> _Instructions for the task_
Please copy, exactly as they appear below, the lines from the one containing "(field 48 4" through the one containing "Definition no_aux : auxvals".
• • • •
(** The physical address that [virt] has in the address space [active]. *)
Definition user_phys (active virt : Z) (k : paging.kernel S) : option Z :=
  match paging.find_entry active virt k with
  | Some (_, e) => Some (get_frame e + virt mod block_size)
  | None => None
  end.

(** Stores through the active address space; a page that is not mapped faults. *)
Definition user_access (active virt : Z) (k : paging.kernel S) : res Z :=
  match user_phys active virt k with Some p => mret p | None => Panic "Page fault" end.

Definition store_byte (active virt b : Z) (k : paging.kernel S) : res (paging.kernel S) :=
  p ← user_access active virt k; mret (paging.mk (paging.frames k) (write_byte (paging.mem k) p b)).
Definition store_user_word (active virt v : Z) (k : paging.kernel S) : res (paging.kernel S) :=
  p ← user_access active virt k; mret (paging.mk (paging.frames k) (write_word (paging.mem k) p v)).

(** [memcpy] from kernel memory to a thread's memory. *)
Definition copy_to_user (active virt data : Z) (n : nat) (m : bmem) (k : paging.kernel S) : res (paging.kernel S) :=
  for_loop n 0 (fun i k => store_byte active (u64 (virt + i)) (m (data + i)) k) k.
End user_memory.

Module elf.

(** ** The file format *)

(** Little-endian fields of a packed structure. *)
Definition le (l : list Z) : Z := foldr (fun b acc => b + 256 * acc) 0 l.
Definition field (offset size : nat) (l : list Z) : Z := le (take size (drop offset l)).
Definition bytes (m : bmem) (a n : Z) : list Z := (fun i => m (a + i)) <$> seqZ 0 n.

Record Elf64_Ehdr := mk_ehdr {
  e_ident : list Z; e_type : Z; e_machine : Z; e_version : Z; e_entry : Z; e_phoff : Z; e_shoff : Z;
  e_flags : Z; e_ehsize : Z; e_phentsize : Z; e_phnum : Z; e_shentsize : Z; e_shnum : Z; e_shstrndx : Z }.
Definition sizeof_Ehdr : Z := 64.
Definition parse_ehdr (l : list Z) : Elf64_Ehdr :=
  mk_ehdr (take 16 l) (field 16 2 l) (field 18 2 l) (field 20 4 l) (field 24 8 l) (field 32 8 l) (field 40 8 l)
    (field 48 4 l) (field 52 2 l) (field 54 2 l) (field 56 2 l) (field 58 2 l) (field 60 2 l) (field 62 2 l).

Record Elf64_Phdr := mk_phdr {
  p_type : Z; p_flags : Z; p_offset : Z; p_vaddr : Z; p_paddr : Z; p_filesz : Z; p_memsz : Z; p_align : Z }.
Definition sizeof_Phdr : Z := 56.
Definition parse_phdr (l : list Z) : Elf64_Phdr :=
  mk_phdr (field 0 4 l) (field 4 4 l) (field 8 8 l) (field 16 8 l) (field 24 8 l) (field 32 8 l) (field 40 8 l)
    (field 48 8 l).

Record Elf64_Shdr := mk_shdr {
  sh_name : Z; sh_type : Z; sh_flags : Z; sh_addr : Z; sh_offset : Z; sh_size : Z; sh_link : Z; sh_info : Z;
  sh_addralign : Z; sh_entsize : Z }.
Definition sizeof_Shdr : Z := 64.
Definition parse_shdr (l : list Z) : Elf64_Shdr :=
  mk_shdr (field 0 4 l) (field 4 4 l) (field 8 8 l) (field 16 8 l) (field 24 8 l) (field 32 8 l) (field 40 4 l)
    (field 44 4 l) (field 48 8 l) (field 56 8 l).

#[export] Instance Elf64_Shdr_eq_dec : EqDecision Elf64_Shdr.
Proof. solve_decision. Defined.

Record Elf64_Sym := mk_sym { st_name : Z; st_info : Z; st_other : Z; st_shndx : Z; st_value : Z; st_size : Z }.
Definition sizeof_Sym : Z := 24.
Definition parse_sym (l : list Z) : Elf64_Sym :=
  mk_sym (field 0 4 l) (field 4 1 l) (field 5 1 l) (field 6 2 l) (field 8 8 l) (field 16 8 l).

Definition elfclass64 : Z := 2.
Definition elfdata2lsb : Z := 1.
Definition elfosabi_sysv : Z := 0.
Definition et_exec : Z := 2.
Definition sht_symtab : Z := 2.
Definition sht_strtab : Z := 3.
Definition shf_write : Z := 0x1.
Definition shf_alloc : Z := 0x2.
Definition shf_execinstr : Z := 0x4.
Definition stt_func : Z := 2.
Definition pt_load : Z := 1.
Definition pt_interp : Z := 3.
Definition pt_phdr : Z := 6.
Definition pf_x : Z := 1.
Definition pf_w : Z := 2.

(** The members of [auxvals] that the loader sets. *)
Record auxvals := mk_aux { at_phdr : Z; at_phent : Z; at_phnum : Z; at_entry : Z }.
Definition no_aux : auxvals := mk_aux 0 0 0 0.
Definition set_phdr (v : Z) (a : auxvals) : auxvals := mk_aux v (at_phent a) (at_phnum a) (at_entry a).
Definition set_entry (v : Z) (a : auxvals) : auxvals := mk_aux (at_phdr a) (at_phent a) (at_phnum a) v.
• • • •
> _Output_
    (field 48 4 l) (field 52 2 l) (field 54 2 l) (field 56 2 l) (field 58 2 l) (field 60 2 l) (field 62 2 l).

Record Elf64_Phdr := mk_phdr {
  p_type : Z; p_flags : Z; p_offset : Z; p_vaddr : Z; p_paddr : Z; p_filesz : Z; p_memsz : Z; p_align : Z }.
Definition sizeof_Phdr : Z := 56.
Definition parse_phdr (l : list Z) : Elf64_Phdr :=
  mk_phdr (field 0 4 l) (field 4 4 l) (field 8 8 l) (field 16 8 l) (field 24 8 l) (field 32 8 l) (field 40 8 l)
    (field 48 8 l).

Record Elf64_Shdr := mk_shdr {
  sh_name : Z; sh_type : Z; sh_flags : Z; sh_addr : Z; sh_offset : Z; sh_size : Z; sh_link : Z; sh_info : Z;
  sh_addralign : Z; sh_entsize : Z }.
Definition sizeof_Shdr : Z := 64.
Definition parse_shdr (l : list Z) : Elf64_Shdr :=
  mk_shdr (field 0 4 l) (field 4 4 l) (field 8 8 l) (field 16 8 l) (field 24 8 l) (field 32 8 l) (field 40 4 l)
    (field 44 4 l) (field 48 8 l) (field 56 8 l).

#[export] Instance Elf64_Shdr_eq_dec : EqDecision Elf64_Shdr.
Proof. solve_decision. Defined.

Record Elf64_Sym := mk_sym { st_name : Z; st_info : Z; st_other : Z; st_shndx : Z; st_value : Z; st_size : Z }.
Definition sizeof_Sym : Z := 24.
Definition parse_sym (l : list Z) : Elf64_Sym :=
  mk_sym (field 0 4 l) (field 4 1 l) (field 5 1 l) (field 6 2 l) (field 8 8 l) (field 16 8 l).

Definition elfclass64 : Z := 2.
Definition elfdata2lsb : Z := 1.
Definition elfosabi_sysv : Z := 0.
Definition et_exec : Z := 2.
Definition sht_symtab : Z := 2.
Definition sht_strtab : Z := 3.
Definition shf_write : Z := 0x1.
Definition shf_alloc : Z := 0x2.
Definition shf_execinstr : Z := 0x4.
Definition stt_func : Z := 2.
Definition pt_load : Z := 1.
Definition pt_interp : Z := 3.
Definition pt_phdr : Z := 6.
Definition pf_x : Z := 1.
Definition pf_w : Z := 2.

(** The members of [auxvals] that the loader sets. *)
Record auxvals := mk_aux { at_phdr : Z; at_phent : Z; at_phnum : Z; at_entry : Z }.
Definition no_aux : auxvals := mk_aux 0 0 0 0.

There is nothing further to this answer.